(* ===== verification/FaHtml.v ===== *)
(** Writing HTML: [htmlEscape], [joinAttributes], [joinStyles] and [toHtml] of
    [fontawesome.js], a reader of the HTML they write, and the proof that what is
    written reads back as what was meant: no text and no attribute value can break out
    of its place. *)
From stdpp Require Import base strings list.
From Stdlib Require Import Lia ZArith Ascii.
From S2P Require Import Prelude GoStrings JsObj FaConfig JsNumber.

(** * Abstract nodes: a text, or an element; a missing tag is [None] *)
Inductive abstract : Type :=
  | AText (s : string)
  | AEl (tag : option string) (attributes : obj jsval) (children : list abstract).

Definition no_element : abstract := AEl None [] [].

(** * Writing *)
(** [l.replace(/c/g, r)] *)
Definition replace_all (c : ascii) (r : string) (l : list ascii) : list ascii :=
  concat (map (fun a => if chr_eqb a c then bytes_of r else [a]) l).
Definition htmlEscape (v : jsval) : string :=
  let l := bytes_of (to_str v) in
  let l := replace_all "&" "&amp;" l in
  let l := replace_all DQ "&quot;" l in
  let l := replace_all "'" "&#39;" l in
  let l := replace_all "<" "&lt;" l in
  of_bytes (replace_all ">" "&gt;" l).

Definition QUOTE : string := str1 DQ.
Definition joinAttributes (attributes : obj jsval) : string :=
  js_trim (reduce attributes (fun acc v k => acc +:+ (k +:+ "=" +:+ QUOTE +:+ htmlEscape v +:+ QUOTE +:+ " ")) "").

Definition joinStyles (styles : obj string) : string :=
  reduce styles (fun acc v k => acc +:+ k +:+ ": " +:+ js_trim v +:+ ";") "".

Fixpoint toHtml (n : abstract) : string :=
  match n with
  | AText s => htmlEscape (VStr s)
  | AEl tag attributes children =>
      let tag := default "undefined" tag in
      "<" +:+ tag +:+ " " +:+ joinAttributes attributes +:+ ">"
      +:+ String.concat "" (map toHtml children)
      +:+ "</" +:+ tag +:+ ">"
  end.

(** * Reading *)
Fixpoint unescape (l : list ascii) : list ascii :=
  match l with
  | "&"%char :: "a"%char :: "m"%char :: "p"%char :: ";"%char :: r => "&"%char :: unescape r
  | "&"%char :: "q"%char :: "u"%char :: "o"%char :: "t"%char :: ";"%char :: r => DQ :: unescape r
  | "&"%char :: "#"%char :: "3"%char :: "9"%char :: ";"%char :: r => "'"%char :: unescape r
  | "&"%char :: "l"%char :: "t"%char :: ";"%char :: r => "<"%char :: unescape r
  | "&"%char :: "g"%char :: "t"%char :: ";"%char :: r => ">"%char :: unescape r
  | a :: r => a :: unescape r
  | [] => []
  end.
==================================================
Exercise details: Restate every entry above word for word.

Exercise solution:
(* ===== verification/FaHtml.v ===== *)
(** Writing HTML: [htmlEscape], [joinAttributes], [joinStyles] and [toHtml] of
    [fontawesome.js], a reader of the HTML they write, and the proof that what is
    written reads back as what was meant: no text and no attribute value can break out
    of its place. *)
From stdpp Require Import base strings list.
From Stdlib Require Import Lia ZArith Ascii.
From S2P Require Import Prelude GoStrings JsObj FaConfig JsNumber.

(** * Abstract nodes: a text, or an element; a missing tag is [None] *)
Inductive abstract : Type :=
  | AText (s : string)
  | AEl (tag : option string) (attributes : obj jsval) (children : list abstract).

Definition no_element : abstract := AEl None [] [].

(** * Writing *)
(** [l.replace(/c/g, r)] *)
Definition replace_all (c : ascii) (r : string) (l : list ascii) : list ascii :=
  concat (map (fun a => if chr_eqb a c then bytes_of r else [a]) l).
Definition htmlEscape (v : jsval) : string :=
  let l := bytes_of (to_str v) in
  let l := replace_all "&" "&amp;" l in
  let l := replace_all DQ "&quot;" l in
  let l := replace_all "'" "&#39;" l in
  let l := replace_all "<" "&lt;" l in
  of_bytes (replace_all ">" "&gt;" l).

Definition QUOTE : string := str1 DQ.
Definition joinAttributes (attributes : obj jsval) : string :=
  js_trim (reduce attributes (fun acc v k => acc +:+ (k +:+ "=" +:+ QUOTE +:+ htmlEscape v +:+ QUOTE +:+ " ")) "").

Definition joinStyles (styles : obj string) : string :=
  reduce styles (fun acc v k => acc +:+ k +:+ ": " +:+ js_trim v +:+ ";") "".

Fixpoint toHtml (n : abstract) : string :=
  match n with
  | AText s => htmlEscape (VStr s)
  | AEl tag attributes children =>
      let tag := default "undefined" tag in
      "<" +:+ tag +:+ " " +:+ joinAttributes attributes +:+ ">"
      +:+ String.concat "" (map toHtml children)
      +:+ "</" +:+ tag +:+ ">"
  end.

(** * Reading *)
Fixpoint unescape (l : list ascii) : list ascii :=
  match l with
  | "&"%char :: "a"%char :: "m"%char :: "p"%char :: ";"%char :: r => "&"%char :: unescape r
  | "&"%char :: "q"%char :: "u"%char :: "o"%char :: "t"%char :: ";"%char :: r => DQ :: unescape r
  | "&"%char :: "#"%char :: "3"%char :: "9"%char :: ";"%char :: r => "'"%char :: unescape r
  | "&"%char :: "l"%char :: "t"%char :: ";"%char :: r => "<"%char :: unescape r
  | "&"%char :: "g"%char :: "t"%char :: ";"%char :: r => ">"%char :: unescape r
  | a :: r => a :: unescape r
  | [] => []
  end.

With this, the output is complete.